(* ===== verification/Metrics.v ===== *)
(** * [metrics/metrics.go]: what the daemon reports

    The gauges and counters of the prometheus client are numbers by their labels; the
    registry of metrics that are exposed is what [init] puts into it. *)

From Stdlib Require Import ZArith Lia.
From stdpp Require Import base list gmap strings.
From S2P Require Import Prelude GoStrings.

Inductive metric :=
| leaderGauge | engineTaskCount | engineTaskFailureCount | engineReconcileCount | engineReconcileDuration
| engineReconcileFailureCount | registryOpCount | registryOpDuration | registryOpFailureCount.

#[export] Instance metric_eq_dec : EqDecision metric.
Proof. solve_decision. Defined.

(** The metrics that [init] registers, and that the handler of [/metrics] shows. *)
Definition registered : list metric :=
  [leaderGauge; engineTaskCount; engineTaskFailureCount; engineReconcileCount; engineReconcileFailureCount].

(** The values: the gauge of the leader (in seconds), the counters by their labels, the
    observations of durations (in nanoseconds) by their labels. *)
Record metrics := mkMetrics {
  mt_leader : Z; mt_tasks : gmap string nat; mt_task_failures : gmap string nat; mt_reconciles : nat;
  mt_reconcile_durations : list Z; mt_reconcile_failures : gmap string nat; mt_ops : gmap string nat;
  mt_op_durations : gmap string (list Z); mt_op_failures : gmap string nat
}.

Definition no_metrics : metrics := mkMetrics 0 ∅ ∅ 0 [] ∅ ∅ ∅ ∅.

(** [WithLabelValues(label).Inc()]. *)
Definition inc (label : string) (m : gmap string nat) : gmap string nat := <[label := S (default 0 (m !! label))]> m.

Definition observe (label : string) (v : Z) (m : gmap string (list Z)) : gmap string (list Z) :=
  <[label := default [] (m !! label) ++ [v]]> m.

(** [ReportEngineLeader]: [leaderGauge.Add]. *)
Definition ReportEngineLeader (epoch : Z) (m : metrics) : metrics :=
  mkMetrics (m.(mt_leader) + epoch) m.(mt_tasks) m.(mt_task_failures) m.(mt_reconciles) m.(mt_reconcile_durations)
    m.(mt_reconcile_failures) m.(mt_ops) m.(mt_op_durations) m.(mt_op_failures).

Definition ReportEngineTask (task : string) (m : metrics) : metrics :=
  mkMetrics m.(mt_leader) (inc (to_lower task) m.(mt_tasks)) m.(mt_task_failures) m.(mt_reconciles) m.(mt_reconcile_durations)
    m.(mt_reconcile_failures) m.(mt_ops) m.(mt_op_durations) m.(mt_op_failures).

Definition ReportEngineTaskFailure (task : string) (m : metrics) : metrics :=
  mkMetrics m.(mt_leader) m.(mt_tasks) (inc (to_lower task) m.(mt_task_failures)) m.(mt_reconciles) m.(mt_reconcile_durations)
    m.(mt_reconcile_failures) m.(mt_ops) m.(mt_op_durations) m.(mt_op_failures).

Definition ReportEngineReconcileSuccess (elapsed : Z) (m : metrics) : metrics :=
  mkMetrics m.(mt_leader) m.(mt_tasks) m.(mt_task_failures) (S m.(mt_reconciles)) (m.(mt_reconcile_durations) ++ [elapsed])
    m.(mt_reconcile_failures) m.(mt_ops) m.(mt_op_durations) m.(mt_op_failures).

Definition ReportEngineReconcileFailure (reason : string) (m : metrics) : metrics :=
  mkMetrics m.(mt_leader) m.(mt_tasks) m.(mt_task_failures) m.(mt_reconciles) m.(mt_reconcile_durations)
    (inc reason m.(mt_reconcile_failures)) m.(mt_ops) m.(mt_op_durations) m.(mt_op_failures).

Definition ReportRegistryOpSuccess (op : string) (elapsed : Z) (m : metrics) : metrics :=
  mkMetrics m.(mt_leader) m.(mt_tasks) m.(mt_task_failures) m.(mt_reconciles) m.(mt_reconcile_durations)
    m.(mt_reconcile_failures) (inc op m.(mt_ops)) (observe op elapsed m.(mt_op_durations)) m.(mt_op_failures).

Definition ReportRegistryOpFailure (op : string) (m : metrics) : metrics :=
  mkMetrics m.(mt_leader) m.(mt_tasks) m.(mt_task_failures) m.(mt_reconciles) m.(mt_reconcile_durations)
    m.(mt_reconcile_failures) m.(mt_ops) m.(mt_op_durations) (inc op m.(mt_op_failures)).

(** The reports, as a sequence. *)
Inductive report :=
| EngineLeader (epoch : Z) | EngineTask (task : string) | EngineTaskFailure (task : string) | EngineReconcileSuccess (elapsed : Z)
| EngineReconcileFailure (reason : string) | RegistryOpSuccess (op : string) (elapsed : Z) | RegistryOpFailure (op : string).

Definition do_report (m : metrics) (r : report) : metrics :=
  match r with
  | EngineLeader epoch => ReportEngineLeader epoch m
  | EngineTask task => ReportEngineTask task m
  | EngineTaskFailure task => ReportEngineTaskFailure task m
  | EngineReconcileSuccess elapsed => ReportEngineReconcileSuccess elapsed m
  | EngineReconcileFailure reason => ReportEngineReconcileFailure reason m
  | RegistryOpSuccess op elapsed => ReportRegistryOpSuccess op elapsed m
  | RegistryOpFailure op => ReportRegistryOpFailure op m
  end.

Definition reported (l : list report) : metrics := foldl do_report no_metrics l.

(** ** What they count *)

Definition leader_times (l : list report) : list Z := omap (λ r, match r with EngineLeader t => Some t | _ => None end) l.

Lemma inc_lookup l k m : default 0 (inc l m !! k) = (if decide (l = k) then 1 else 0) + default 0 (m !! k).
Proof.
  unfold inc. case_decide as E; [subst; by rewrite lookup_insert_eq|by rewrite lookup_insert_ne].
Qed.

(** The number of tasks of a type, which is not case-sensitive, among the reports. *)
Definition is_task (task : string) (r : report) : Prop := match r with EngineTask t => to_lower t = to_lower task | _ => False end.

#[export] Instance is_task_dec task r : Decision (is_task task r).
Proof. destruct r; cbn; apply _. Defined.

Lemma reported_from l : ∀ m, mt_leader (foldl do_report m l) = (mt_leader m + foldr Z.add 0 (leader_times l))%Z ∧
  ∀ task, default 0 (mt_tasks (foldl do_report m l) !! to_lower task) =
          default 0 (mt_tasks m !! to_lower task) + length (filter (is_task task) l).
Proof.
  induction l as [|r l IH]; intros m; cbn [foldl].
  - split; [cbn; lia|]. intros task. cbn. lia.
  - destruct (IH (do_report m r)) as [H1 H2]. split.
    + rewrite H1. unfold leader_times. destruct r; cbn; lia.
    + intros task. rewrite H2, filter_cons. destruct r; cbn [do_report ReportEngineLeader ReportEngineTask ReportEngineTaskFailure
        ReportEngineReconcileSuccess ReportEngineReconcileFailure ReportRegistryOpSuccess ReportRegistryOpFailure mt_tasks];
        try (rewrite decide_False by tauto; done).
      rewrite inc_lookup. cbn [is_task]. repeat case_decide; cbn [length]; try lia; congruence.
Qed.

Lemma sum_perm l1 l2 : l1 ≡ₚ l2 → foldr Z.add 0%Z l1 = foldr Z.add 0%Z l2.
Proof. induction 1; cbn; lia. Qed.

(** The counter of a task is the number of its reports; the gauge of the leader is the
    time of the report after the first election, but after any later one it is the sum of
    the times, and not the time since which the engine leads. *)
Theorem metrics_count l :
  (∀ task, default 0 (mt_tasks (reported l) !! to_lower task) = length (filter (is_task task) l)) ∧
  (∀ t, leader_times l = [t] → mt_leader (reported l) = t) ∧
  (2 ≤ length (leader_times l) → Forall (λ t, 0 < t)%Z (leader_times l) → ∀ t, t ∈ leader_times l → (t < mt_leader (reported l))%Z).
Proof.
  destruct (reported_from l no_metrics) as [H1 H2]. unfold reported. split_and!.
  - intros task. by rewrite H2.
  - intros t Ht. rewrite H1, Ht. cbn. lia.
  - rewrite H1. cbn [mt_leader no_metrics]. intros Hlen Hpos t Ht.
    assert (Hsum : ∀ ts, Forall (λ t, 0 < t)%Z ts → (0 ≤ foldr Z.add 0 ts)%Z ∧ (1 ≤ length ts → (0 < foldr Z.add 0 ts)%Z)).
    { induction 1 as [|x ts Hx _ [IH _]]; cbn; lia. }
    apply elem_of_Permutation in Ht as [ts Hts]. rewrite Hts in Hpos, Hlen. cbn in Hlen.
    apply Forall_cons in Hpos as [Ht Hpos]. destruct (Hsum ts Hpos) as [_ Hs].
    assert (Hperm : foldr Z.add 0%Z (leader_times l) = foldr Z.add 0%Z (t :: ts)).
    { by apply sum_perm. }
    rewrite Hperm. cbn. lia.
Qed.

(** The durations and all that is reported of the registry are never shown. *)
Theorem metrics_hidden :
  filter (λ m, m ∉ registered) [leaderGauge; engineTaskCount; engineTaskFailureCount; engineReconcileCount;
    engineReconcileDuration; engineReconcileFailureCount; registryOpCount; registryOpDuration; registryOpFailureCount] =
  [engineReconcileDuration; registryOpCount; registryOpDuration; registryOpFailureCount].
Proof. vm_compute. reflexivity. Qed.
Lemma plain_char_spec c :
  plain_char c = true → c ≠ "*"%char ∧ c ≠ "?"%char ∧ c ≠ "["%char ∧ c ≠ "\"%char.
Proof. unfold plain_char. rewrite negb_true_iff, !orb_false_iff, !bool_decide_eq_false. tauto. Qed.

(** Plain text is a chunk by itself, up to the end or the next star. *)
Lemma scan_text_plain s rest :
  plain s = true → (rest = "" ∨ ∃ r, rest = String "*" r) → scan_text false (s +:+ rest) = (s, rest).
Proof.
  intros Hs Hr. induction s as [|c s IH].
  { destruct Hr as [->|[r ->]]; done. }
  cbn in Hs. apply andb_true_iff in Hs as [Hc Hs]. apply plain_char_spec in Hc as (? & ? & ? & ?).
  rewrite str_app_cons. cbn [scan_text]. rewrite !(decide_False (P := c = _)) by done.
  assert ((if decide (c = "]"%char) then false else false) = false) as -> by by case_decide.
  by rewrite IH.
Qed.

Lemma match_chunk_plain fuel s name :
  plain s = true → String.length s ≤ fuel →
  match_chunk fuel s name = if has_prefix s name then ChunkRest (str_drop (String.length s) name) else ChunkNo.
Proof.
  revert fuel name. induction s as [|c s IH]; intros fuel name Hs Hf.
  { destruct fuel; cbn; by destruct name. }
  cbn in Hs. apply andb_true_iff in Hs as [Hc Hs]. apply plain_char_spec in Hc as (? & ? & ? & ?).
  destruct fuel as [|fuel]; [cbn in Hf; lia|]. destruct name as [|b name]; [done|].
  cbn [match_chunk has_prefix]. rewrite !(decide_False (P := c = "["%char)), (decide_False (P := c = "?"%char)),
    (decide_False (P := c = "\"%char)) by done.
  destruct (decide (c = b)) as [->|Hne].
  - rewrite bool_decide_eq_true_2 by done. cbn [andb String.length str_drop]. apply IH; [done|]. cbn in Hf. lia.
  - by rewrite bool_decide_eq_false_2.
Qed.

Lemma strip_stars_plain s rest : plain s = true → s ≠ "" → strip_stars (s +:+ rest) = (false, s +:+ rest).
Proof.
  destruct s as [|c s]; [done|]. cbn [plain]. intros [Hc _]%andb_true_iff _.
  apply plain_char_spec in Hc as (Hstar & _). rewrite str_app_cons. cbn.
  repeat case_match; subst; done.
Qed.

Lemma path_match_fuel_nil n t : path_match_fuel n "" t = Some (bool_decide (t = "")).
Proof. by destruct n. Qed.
* * * * * * * * *
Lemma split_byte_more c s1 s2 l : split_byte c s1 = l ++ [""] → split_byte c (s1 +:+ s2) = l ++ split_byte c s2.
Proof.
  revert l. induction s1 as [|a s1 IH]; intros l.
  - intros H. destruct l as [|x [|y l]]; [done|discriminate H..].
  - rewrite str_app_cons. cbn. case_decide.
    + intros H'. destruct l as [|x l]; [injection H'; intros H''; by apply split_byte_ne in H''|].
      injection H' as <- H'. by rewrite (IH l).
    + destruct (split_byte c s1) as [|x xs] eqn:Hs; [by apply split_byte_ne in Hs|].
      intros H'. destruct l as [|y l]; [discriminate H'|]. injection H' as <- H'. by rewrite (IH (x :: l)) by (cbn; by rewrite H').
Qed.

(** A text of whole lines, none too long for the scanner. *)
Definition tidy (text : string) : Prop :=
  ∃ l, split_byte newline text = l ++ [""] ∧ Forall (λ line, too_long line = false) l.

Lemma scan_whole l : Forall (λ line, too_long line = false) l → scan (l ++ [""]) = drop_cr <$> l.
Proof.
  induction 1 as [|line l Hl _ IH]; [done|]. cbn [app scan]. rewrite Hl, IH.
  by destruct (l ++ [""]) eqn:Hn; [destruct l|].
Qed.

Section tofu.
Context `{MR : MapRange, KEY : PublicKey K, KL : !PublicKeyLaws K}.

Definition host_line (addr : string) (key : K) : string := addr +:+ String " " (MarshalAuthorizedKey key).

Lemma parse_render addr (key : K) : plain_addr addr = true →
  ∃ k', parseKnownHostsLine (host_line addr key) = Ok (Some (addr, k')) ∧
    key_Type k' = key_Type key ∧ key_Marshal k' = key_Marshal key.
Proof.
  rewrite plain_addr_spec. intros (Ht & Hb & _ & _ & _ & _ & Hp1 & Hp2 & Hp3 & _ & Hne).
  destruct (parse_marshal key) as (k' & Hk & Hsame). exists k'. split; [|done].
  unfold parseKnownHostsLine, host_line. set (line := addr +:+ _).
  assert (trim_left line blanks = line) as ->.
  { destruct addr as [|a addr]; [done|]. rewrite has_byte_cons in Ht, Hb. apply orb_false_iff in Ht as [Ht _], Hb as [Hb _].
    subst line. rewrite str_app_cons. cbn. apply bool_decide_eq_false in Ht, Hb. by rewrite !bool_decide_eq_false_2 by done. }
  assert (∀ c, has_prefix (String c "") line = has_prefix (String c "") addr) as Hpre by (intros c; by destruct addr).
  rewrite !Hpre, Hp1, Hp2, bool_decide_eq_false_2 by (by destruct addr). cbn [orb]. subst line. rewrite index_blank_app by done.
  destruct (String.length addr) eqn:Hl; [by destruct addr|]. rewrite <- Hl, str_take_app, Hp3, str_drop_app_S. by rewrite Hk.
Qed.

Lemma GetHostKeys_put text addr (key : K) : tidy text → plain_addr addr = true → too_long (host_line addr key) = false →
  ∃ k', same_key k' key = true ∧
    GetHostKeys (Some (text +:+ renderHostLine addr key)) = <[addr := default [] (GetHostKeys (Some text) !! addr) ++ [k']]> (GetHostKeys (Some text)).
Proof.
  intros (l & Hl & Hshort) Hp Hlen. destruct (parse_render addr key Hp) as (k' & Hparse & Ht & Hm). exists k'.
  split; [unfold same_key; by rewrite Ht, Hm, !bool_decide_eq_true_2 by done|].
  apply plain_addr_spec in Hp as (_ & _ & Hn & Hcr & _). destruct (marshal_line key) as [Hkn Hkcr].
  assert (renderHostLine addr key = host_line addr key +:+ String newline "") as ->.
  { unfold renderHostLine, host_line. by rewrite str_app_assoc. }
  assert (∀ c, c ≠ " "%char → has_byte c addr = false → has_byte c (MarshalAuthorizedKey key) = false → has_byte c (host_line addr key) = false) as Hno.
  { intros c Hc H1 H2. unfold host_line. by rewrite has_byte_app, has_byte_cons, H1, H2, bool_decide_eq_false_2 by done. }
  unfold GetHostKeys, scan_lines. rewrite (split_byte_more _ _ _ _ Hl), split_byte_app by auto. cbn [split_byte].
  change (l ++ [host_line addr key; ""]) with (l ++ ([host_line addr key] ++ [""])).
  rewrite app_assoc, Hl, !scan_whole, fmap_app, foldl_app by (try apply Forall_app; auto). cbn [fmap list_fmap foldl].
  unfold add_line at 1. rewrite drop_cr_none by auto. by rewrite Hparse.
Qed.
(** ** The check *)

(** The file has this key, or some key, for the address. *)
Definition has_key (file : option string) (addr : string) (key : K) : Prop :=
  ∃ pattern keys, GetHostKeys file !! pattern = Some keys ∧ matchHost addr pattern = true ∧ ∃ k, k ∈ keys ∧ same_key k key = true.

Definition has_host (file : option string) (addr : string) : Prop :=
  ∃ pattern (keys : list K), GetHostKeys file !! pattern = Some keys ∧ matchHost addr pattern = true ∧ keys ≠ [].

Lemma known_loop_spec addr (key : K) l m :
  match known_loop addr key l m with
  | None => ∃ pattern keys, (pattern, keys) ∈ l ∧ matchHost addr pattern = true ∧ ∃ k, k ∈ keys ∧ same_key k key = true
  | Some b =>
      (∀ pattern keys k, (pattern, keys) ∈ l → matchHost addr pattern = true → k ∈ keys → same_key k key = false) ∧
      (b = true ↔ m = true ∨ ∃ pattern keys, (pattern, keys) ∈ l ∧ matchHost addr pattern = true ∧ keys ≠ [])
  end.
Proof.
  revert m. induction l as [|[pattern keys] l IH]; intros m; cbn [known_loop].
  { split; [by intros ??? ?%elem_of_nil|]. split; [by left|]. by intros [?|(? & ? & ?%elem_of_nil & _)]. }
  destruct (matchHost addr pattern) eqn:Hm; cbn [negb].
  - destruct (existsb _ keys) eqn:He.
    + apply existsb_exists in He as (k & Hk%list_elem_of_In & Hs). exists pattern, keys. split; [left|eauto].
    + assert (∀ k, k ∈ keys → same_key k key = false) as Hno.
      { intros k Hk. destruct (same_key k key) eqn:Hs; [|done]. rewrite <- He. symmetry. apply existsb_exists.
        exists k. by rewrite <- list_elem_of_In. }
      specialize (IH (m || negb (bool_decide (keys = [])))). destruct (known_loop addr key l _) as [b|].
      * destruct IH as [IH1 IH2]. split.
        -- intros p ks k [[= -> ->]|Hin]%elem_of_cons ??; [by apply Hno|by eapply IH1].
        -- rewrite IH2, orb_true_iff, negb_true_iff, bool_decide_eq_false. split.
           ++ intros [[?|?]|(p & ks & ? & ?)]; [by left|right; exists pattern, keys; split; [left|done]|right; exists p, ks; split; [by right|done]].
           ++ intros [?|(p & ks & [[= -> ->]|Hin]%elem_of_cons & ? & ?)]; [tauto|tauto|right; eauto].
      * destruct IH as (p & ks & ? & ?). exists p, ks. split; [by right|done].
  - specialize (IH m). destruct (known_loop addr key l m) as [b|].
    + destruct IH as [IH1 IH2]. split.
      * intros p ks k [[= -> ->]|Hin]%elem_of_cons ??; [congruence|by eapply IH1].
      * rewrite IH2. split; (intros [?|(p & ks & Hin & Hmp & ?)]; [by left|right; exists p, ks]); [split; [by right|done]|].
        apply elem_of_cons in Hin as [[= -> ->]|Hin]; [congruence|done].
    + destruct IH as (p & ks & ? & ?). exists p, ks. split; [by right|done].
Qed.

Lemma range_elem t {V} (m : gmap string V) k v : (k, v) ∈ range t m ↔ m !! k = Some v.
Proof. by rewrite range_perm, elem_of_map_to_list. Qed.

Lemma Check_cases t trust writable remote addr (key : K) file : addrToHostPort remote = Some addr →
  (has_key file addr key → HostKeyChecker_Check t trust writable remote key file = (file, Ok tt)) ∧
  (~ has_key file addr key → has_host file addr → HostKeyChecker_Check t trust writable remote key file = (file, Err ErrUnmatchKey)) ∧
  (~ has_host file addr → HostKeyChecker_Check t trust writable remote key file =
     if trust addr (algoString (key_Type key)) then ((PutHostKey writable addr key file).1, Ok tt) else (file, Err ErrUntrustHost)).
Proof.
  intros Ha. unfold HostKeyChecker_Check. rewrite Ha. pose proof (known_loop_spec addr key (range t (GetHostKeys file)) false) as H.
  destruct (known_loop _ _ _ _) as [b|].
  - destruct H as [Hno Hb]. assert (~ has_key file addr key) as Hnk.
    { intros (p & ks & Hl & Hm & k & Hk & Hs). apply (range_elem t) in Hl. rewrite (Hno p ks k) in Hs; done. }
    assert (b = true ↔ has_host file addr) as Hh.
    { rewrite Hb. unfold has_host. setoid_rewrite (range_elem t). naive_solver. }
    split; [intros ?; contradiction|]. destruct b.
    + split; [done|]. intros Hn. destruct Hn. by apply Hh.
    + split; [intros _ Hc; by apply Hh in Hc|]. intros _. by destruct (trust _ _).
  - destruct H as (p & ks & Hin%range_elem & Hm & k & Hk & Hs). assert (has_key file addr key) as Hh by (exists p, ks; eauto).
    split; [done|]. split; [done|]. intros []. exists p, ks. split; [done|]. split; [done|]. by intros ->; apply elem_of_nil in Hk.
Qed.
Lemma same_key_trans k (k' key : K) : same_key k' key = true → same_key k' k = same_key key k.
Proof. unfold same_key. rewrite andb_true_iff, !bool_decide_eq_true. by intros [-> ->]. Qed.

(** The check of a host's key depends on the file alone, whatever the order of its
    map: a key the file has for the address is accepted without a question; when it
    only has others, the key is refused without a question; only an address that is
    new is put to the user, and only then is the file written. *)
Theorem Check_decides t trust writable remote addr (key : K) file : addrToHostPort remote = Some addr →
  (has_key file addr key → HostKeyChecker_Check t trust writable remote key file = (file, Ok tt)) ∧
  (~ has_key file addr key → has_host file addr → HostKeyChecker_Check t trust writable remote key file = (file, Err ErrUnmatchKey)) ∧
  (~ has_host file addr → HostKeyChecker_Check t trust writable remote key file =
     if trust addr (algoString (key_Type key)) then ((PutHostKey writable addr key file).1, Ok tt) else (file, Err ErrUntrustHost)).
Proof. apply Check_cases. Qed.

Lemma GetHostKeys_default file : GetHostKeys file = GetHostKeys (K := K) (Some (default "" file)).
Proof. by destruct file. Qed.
* * * * * * * * *
* _Problem_
Filter the listing for the word "eauto" and copy each line that has it.

* _Exercise output_
    + apply existsb_exists in He as (k & Hk%list_elem_of_In & Hs). exists pattern, keys. split; [left|eauto].
           ++ intros [?|(p & ks & [[= -> ->]|Hin]%elem_of_cons & ? & ?)]; [tauto|tauto|right; eauto].
  - destruct H as (p & ks & Hin%range_elem & Hm & k & Hk & Hs). assert (has_key file addr key) as Hh by (exists p, ks; eauto).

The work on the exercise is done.